Return only what lies between the first line of the entries and the line containing "Lemma join_cons_head (sep", both lines included.
-- EXTRACTED DATA follows --
Lemma split_scan_nonempty (sep : str) (skip : nat) (text : str) :
  split_scan sep skip text <> [].
Proof.
  revert skip; induction text as [|c text IH]; intros skip; simpl;
    [discriminate|].
  destruct skip; [|apply IH].
  destruct (starts_with sep (c :: text)); [discriminate|].
  destruct (split_scan sep 0 text); discriminate.
Qed.

(** Passing the rest of a found separator. *)
Lemma split_scan_skip (sep passed text : str) :
  split_scan sep (length passed) (passed ++ text) = split_scan sep 0 text.
Proof. induction passed as [|c passed IH]; simpl; [reflexivity|exact IH]. Qed.

Lemma join_cons_head (sep : str) (c : ascii) (piece : str) (pieces : list str) :
  join sep ((c :: piece) :: pieces) = c :: join sep (piece :: pieces).
Proof. destruct pieces; reflexivity. Qed.

Lemma join_cons (sep piece : str) (pieces : list str) :
  pieces <> [] -> join sep (piece :: pieces) = piece ++ sep ++ join sep pieces.
Proof. destruct pieces; [contradiction|reflexivity]. Qed.

Lemma join_app (sep : str) (a b : list str) :
  a <> [] -> b <> [] -> join sep (a ++ b) = join sep a ++ sep ++ join sep b.
Proof.
  intros Ha Hb. induction a as [|x a IH]; [contradiction|].
  destruct a as [|y a].
  - simpl app. now rewrite join_cons.
  - change ((x :: y :: a) ++ b) with (x :: ((y :: a) ++ b)).
    rewrite join_cons by discriminate.
    rewrite IH by discriminate.
    rewrite (@join_cons sep x (y :: a)) by discriminate.
    now rewrite <- !app_assoc.
Qed.

Lemma split_scan_join (sep : str) (n : nat) (text : str) :
  sep <> [] -> (length text <= n)%nat -> join sep (split_scan sep 0 text) = text.
Proof.
  intros Hsep. revert text; induction n as [|n IH]; intros text Hlen.
  - destruct text; [reflexivity|simpl in Hlen; lia].
  - destruct text as [|c text]; [reflexivity|].
    cbn [split_scan].
    destruct (starts_with sep (c :: text)) eqn:E.
    + apply starts_with_app in E. destruct E as [rest E].
      destruct sep as [|p sep]; [contradiction|].
      injection E as <- ->.
      replace (length (c :: sep) - 1)%nat with (length sep) by (simpl; lia).
      rewrite split_scan_skip.
      rewrite join_cons by apply split_scan_nonempty.
      rewrite IH; [reflexivity|].
      simpl in Hlen. rewrite length_app in Hlen. lia.
    + pose proof (@split_scan_nonempty sep 0 text) as Hne.
      destruct (split_scan sep 0 text) as [|piece pieces] eqn:Es;
        [contradiction|].
      rewrite join_cons_head, <- Es, IH; [reflexivity|].
      simpl in Hlen. lia.
Qed.

End SplitFacts.

Lemma split_join_roundtrip_sentences (text : str) (pieces : list str) :
  SemanticCells.sentences text = Ok pieces ->
  pieces <> [] /\ join (s ". ") pieces = text.
Proof.
  unfold SemanticCells.sentences, split. cbn [s list_ascii_of_string].
  intros H; injection H as <-. split.
  - apply split_scan_nonempty.
  - apply split_scan_join with (n := length text); [discriminate|lia].
Qed.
-- EXTRACTED DATA concluded --
#### WRITTEN SOLUTION
Lemma split_scan_nonempty (sep : str) (skip : nat) (text : str) :
  split_scan sep skip text <> [].
Proof.
  revert skip; induction text as [|c text IH]; intros skip; simpl;
    [discriminate|].
  destruct skip; [|apply IH].
  destruct (starts_with sep (c :: text)); [discriminate|].
  destruct (split_scan sep 0 text); discriminate.
Qed.

(** Passing the rest of a found separator. *)
Lemma split_scan_skip (sep passed text : str) :
  split_scan sep (length passed) (passed ++ text) = split_scan sep 0 text.
Proof. induction passed as [|c passed IH]; simpl; [reflexivity|exact IH]. Qed.

Lemma join_cons_head (sep : str) (c : ascii) (piece : str) (pieces : list str) :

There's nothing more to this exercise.